[Stored items]
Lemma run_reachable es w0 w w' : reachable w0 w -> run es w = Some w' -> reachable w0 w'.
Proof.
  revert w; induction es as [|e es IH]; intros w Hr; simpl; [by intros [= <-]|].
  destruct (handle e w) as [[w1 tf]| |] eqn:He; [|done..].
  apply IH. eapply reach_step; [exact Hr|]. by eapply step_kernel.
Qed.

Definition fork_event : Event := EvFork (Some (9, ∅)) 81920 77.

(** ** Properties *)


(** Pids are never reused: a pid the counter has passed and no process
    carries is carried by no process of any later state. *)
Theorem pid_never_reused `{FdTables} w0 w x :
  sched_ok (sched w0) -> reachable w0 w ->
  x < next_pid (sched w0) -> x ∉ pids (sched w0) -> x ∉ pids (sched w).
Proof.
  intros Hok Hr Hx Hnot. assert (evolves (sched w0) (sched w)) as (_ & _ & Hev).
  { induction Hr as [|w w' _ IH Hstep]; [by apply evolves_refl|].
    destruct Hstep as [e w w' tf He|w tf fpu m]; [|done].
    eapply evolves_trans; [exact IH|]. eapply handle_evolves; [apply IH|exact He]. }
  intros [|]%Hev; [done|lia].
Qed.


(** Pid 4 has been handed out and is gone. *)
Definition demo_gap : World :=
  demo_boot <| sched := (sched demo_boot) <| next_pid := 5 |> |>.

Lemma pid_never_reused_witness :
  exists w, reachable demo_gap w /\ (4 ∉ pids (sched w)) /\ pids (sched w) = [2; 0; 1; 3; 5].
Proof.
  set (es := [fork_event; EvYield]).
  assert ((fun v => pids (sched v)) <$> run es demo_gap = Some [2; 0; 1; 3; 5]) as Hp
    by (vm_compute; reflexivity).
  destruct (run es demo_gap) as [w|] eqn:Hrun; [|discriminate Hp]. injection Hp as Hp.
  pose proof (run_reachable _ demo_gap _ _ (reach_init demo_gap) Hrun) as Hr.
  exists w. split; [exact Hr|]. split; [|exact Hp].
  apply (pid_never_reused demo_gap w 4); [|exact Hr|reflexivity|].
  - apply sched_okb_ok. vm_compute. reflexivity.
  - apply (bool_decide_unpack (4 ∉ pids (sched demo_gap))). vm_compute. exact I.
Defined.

--

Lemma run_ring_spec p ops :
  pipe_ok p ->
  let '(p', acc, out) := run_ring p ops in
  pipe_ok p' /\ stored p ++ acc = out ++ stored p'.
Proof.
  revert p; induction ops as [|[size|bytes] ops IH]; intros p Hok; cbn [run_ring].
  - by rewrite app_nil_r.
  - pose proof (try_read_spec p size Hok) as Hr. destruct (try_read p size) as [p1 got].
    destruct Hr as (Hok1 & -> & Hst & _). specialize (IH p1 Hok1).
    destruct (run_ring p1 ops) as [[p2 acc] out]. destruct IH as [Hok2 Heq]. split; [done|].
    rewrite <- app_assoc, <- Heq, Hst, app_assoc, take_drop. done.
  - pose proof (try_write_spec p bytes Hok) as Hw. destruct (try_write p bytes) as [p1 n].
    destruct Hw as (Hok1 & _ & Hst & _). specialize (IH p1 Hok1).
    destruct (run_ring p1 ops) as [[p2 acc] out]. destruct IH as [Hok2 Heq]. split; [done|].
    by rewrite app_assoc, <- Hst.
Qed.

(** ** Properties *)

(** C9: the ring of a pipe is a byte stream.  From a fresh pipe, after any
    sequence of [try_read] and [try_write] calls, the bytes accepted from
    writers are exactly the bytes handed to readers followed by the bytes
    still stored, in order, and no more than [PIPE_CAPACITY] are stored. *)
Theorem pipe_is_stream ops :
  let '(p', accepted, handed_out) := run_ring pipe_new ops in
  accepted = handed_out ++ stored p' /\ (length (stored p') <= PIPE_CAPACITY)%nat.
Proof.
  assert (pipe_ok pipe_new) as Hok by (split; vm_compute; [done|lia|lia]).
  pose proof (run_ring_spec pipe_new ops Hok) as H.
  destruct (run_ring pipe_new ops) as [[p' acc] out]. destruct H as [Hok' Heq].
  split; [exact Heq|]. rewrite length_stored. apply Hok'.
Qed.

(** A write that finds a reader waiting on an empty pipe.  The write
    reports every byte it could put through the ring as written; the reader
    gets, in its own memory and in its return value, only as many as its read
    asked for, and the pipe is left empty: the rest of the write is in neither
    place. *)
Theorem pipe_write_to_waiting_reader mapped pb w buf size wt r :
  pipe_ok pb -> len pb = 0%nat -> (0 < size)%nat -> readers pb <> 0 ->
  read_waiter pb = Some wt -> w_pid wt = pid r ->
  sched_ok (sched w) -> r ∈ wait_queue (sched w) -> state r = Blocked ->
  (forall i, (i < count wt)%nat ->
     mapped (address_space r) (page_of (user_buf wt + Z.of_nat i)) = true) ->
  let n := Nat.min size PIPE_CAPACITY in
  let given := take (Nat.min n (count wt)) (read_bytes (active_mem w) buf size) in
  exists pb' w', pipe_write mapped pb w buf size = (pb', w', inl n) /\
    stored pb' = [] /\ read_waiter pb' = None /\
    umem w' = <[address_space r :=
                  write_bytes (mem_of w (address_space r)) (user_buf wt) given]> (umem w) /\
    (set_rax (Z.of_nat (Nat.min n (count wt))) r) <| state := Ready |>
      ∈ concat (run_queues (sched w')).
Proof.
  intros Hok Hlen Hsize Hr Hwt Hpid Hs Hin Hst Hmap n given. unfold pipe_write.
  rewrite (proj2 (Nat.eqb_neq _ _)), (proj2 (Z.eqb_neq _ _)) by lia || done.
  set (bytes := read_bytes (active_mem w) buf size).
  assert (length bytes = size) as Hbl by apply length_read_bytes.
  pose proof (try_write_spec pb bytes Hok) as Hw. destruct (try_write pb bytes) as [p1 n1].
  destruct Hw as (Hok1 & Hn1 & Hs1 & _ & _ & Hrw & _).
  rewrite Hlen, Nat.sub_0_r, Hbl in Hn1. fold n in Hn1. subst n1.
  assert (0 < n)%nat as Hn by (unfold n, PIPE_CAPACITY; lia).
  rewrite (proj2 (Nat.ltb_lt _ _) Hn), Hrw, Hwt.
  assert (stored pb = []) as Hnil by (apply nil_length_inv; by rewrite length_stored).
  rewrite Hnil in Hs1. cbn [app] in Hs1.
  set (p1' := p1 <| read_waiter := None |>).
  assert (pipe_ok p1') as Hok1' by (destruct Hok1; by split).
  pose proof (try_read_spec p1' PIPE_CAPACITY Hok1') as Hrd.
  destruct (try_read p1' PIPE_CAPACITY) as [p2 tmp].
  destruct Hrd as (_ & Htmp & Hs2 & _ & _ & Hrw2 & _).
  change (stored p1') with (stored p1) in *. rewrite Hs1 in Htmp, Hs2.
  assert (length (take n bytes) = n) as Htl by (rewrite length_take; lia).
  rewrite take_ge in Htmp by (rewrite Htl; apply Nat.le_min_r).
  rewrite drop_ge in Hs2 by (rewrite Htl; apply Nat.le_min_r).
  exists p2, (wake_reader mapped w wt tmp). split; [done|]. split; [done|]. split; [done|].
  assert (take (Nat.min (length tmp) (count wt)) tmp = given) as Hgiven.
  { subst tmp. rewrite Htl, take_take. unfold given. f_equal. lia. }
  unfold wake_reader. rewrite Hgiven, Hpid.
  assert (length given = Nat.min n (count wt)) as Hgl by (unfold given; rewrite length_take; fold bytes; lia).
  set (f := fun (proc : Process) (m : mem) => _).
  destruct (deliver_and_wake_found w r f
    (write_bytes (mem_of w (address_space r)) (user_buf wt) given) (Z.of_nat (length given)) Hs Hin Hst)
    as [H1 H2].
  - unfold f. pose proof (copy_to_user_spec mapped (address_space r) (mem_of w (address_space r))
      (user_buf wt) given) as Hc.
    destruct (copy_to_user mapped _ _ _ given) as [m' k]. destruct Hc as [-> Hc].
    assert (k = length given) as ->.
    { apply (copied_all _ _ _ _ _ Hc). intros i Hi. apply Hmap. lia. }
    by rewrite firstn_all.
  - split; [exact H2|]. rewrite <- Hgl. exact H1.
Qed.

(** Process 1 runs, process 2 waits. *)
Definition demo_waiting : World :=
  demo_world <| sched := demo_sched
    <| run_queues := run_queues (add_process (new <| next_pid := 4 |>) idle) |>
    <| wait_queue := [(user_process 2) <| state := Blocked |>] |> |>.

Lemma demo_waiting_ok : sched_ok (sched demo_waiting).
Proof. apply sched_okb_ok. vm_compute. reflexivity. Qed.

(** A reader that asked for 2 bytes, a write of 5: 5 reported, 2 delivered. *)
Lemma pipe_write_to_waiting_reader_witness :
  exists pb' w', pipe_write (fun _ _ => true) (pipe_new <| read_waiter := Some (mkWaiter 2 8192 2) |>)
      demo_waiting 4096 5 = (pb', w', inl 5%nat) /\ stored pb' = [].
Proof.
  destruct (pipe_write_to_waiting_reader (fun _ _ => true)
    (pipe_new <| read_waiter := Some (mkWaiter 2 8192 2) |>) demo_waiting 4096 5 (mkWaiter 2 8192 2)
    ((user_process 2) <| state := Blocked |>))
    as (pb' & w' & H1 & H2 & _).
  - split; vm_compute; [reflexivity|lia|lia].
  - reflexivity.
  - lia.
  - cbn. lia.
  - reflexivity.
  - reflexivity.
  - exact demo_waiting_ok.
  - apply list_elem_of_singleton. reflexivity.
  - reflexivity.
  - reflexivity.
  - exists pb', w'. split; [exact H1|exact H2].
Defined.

> Task item
What you return must be the lines above that run from the line with "revert w; induction" to the line with "intros Hok Hr", inclusive, each copied exactly.

> Response below
  revert w; induction es as [|e es IH]; intros w Hr; simpl; [by intros [= <-]|].
  destruct (handle e w) as [[w1 tf]| |] eqn:He; [|done..].
  apply IH. eapply reach_step; [exact Hr|]. by eapply step_kernel.
Qed.

Definition fork_event : Event := EvFork (Some (9, ∅)) 81920 77.

(** ** Properties *)


(** Pids are never reused: a pid the counter has passed and no process
    carries is carried by no process of any later state. *)
Theorem pid_never_reused `{FdTables} w0 w x :
  sched_ok (sched w0) -> reachable w0 w ->
  x < next_pid (sched w0) -> x ∉ pids (sched w0) -> x ∉ pids (sched w).
Proof.
  intros Hok Hr Hx Hnot. assert (evolves (sched w0) (sched w)) as (_ & _ & Hev).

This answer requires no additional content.